In this example, the letter is on the right hand side and it has a negative coefficient.

Probably the most efficient way to start this solution is to add \(3x\) to both sides:

$$ \begin{gather} 10\lt 7-3x\\[6pt] 10+3x\lt 7\\[6pt] 3x\lt 7-10\\[6pt] 3x\lt -3\\[6pt] x\lt\small\frac{-3}{3}\\[6pt] x\lt -1\\[6pt] \end{gather} $$

Note: Adding \(3x\) to each side made this solution simpler than it would otherwise have been. We didn't have to divide by a negative number or switch sides, so the \(\lt\) sign didn't change to \(\gt\small.\)

Video solution by Clelland Maths 

This is our first example with letter terms on both sides.

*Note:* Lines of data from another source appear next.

(** * PlanGenie orchestrator: date normalisation, missing-field check,
      plan editor and agent supervisor

    A shallow embedding of the parts of the orchestrator (class
    [Orchestrator], file [factory.py] of the sources; the line numbers in
    the comments are those of that file) that the specification's
    testable properties talk about, followed by the theorems that settle
    them. Around these, the file also covers the travel and edit
    classifiers, the component selector, the clarification question, the
    summary writer, the answer to questions that are not about travel,
    the Gemini key manager with its rotating call, and the retry loop of
    the flight search.

    Modelling conventions
    - Python [str] is [string] (bytes, so [\d] is the ASCII digits and
      [str.strip] strips the ASCII white space of [str.isspace]).
    - Python [int] is [Z]; [datetime] is a record of seven [Z] fields
      compared lexicographically, as CPython's [datetime._cmp] does.
    - [datetime.now()] is an explicit argument [now].
    - A caught [ValueError]/[TypeError] is [None]; exceptions that cross a
      function boundary are the [inr] side of a sum carrying [str(e)].
    - Python dictionaries are association lists in insertion order
      ([dict.items()] iterates in that order).
    - Objects mutated in place (the existing plan handed to the editor) are
      the state of a state-and-exception monad in which the state survives
      a raise, as the heap does. *)

From Stdlib Require Import ZArith String Ascii List Bool Lia.
From stdpp Require Import base option list strings pretty finite.

Import ListNotations.
Local Open Scope string_scope.
Local Open Scope list_scope.
Local Open Scope Z_scope.

Set Warnings "-register-all".

Ltac Zify.zify_post_hook ::= Z.to_euclidean_division_equations.

(** ** Python values and dictionaries *)

Module Py.

(** The loosely typed values the agents exchange ([Dict[str, Any]]). *)
Inductive pyval : Type :=
| PNone
| PBool (b : bool)
| PInt (z : Z)
| PStr (s : string)
| PList (l : list pyval)
| PDict (d : list (string * pyval)).

Definition dict : Type := list (string * pyval).

(** [d.get(k)] on an insertion-ordered dictionary whose keys are unique. *)
Fixpoint dict_get {V : Type} (d : list (string * V)) (k : string) : option V :=
  match d with
  | [] => None
  | (k', v) :: r => if String.eqb k' k then Some v else dict_get r k
  end.

(** [k in d]. *)
Definition dict_has {V : Type} (d : list (string * V)) (k : string) : bool :=
  match dict_get d k with Some _ => true | None => false end.

(** [d[k] = v]: update in place when the key exists, append otherwise. *)
Fixpoint dict_set {V : Type} (d : list (string * V)) (k : string) (v : V)
  : list (string * V) :=
  match d with
  | [] => [(k, v)]
  | (k', v') :: r =>
      if String.eqb k' k then (k, v) :: r else (k', v') :: dict_set r k v
  end.

(** Truth value of a string: [bool(s)]. *)
Definition truthy (s : string) : bool :=
  match s with EmptyString => false | String _ _ => true end.

(** Truth value of an arbitrary value. *)
Definition truthy_val (v : pyval) : bool :=
  match v with
  | PNone => false
  | PBool b => b
  | PInt z => negb (z =? 0)
  | PStr s => truthy s
  | PList l => match l with [] => false | _ => true end
  | PDict d => match d with [] => false | _ => true end
  end.

(** [c.isspace()] on the ASCII range: TAB..CR, FS..US and SPACE. *)
Definition is_space (c : ascii) : bool :=
  let n := nat_of_ascii c in
  ((9 <=? n)%nat && (n <=? 13)%nat) || ((28 <=? n)%nat && (n <=? 32)%nat).

Fixpoint lstrip (s : string) : string :=
  match s with
  | EmptyString => EmptyString
  | String c r => if is_space c then lstrip r else s
  end.

(** [rstrip] keeps a character when it is not white space or when
    something survives to its right. *)
Fixpoint rstrip (s : string) : string :=
  match s with
  | EmptyString => EmptyString
  | String c r =>
      match rstrip r with
      | EmptyString => if is_space c then EmptyString else String c EmptyString
      | r' => String c r'
      end
  end.

(** [s.strip()]. *)
Definition strip (s : string) : string := rstrip (lstrip s).

(** [list.index]-free membership test [x in xs] on a list of strings. *)
Definition str_in (x : string) (xs : list string) : bool :=
  existsb (String.eqb x) xs.

(** ASCII decimal digits, the [\d] of the regular expressions used. *)
Definition is_digit (c : ascii) : bool :=
  let n := nat_of_ascii c in (48 <=? n)%nat && (n <=? 57)%nat.

Definition digit_val (c : ascii) : Z := Z.of_nat (nat_of_ascii c) - 48.

Definition digit_char (z : Z) : ascii := ascii_of_nat (Z.to_nat (z + 48)).

(** [f"{n:02d}"] and the four-digit [%Y] of [strftime], for [0 <= n]. *)
Definition pad2 (n : Z) : string :=
  if n <? 100
  then String (digit_char (n / 10)) (String (digit_char (n mod 10)) EmptyString)
  else pretty n.

Definition pad4 (n : Z) : string :=
  if n <? 10000
  then String (digit_char (n / 1000))
         (String (digit_char (n / 100 mod 10))
            (String (digit_char (n / 10 mod 10))
               (String (digit_char (n mod 10)) EmptyString)))
  else pretty n.

End Py.

(** ** [datetime]: construction, comparison, [strptime], [strftime] *)

Module Dates.
Import Py.

Record datetime : Type := mk_datetime {
  year : Z; month : Z; day : Z;
  hour : Z; minute : Z; second : Z; microsecond : Z
}.

Definition is_leap (y : Z) : bool :=
  (y mod 4 =? 0) && (negb (y mod 100 =? 0) || (y mod 400 =? 0)).

Definition days_in_month (y m : Z) : Z :=
  if m =? 2 then (if is_leap y then 29 else 28)
  else if (m =? 4) || (m =? 6) || (m =? 9) || (m =? 11) then 30
  else 31.

(** The range check of [datetime.date.__new__]; outside it the
    constructor raises [ValueError]. *)
Definition valid_date (y m d : Z) : bool :=
  (1 <=? y) && (y <=? 9999) && (1 <=? m) && (m <=? 12)
  && (1 <=? d) && (d <=? days_in_month y m).

(** [datetime(y, m, d)]: midnight of that day. *)
Definition datetime_ymd (y m d : Z) : option datetime :=
  if valid_date y m d then Some (mk_datetime y m d 0 0 0 0) else None.

(** [dt.replace(year=y)]; raises [ValueError] for 29 February in a
    common year. *)
Definition replace_year (dt : datetime) (y : Z) : option datetime :=
  if valid_date y (month dt) (day dt)
  then Some (mk_datetime y (month dt) (day dt)
               (hour dt) (minute dt) (second dt) (microsecond dt))
  else None.

Definition dt_key (dt : datetime) : list Z :=
  [year dt; month dt; day dt; hour dt; minute dt; second dt; microsecond dt].

Fixpoint lex_compare (a b : list Z) : comparison :=
  match a, b with
  | [], [] => Eq
  | [], _ :: _ => Lt
  | _ :: _, [] => Gt
  | x :: a', y :: b' =>
      match x ?= y with
      | Eq => lex_compare a' b'
      | c => c
      end
  end.

Definition dt_compare (a b : datetime) : comparison :=
  lex_compare (dt_key a) (dt_key b).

First, we subtract \(5a\) from both sides and add \(2\) to both sides. We can do this in two separate steps, or combined into one step, as below.

$$ \begin{gather} 3a-2\geqslant 4+5a\\[8pt] 3a-5a\geqslant 4+2\\[8pt] -2a\geqslant 6\\[6pt] a \leqslant\small\frac{6}{-2}\\[6pt] a\leqslant -3 \end{gather} $$

Note 1: We needed to divide by a negative number. That's why the \(\geqslant\) sign changed to \(\leqslant\small.\)

Note 2: At time of writing, the exam board has never used \(\geqslant\) or \(\leqslant\) in a question. They have only used \(\gt\) or \(\lt\small.\) However, there is nothing in the specification  to stop them from using \(\geqslant\) or \(\leqslant\) in future.

Video solution by Clelland Maths 

The strategy here is to expand the bracket, collect like terms, multiply the whole equation through by 3 to get rid of the fraction, separate the letter and number terms onto opposite sides, and then solve.

$$ \begin{gather} \small\frac{2}{3}\normalsize x+4\gt 10-2(x-1)\\[8pt] \small\frac{2}{3}\normalsize x+4\gt 10-2x+2\\[8pt] \small\frac{2}{3}\normalsize x+4\gt 12-2x\\[10pt] 2x+12\gt 36-6x\\[10pt] 2x+6x\gt 36-12\\[10pt] 8x\gt 24\\[10pt] x\gt 3 \end{gather} $$

Note: The \(\gt\) sign didn't change in this example, because we divided by a positive number.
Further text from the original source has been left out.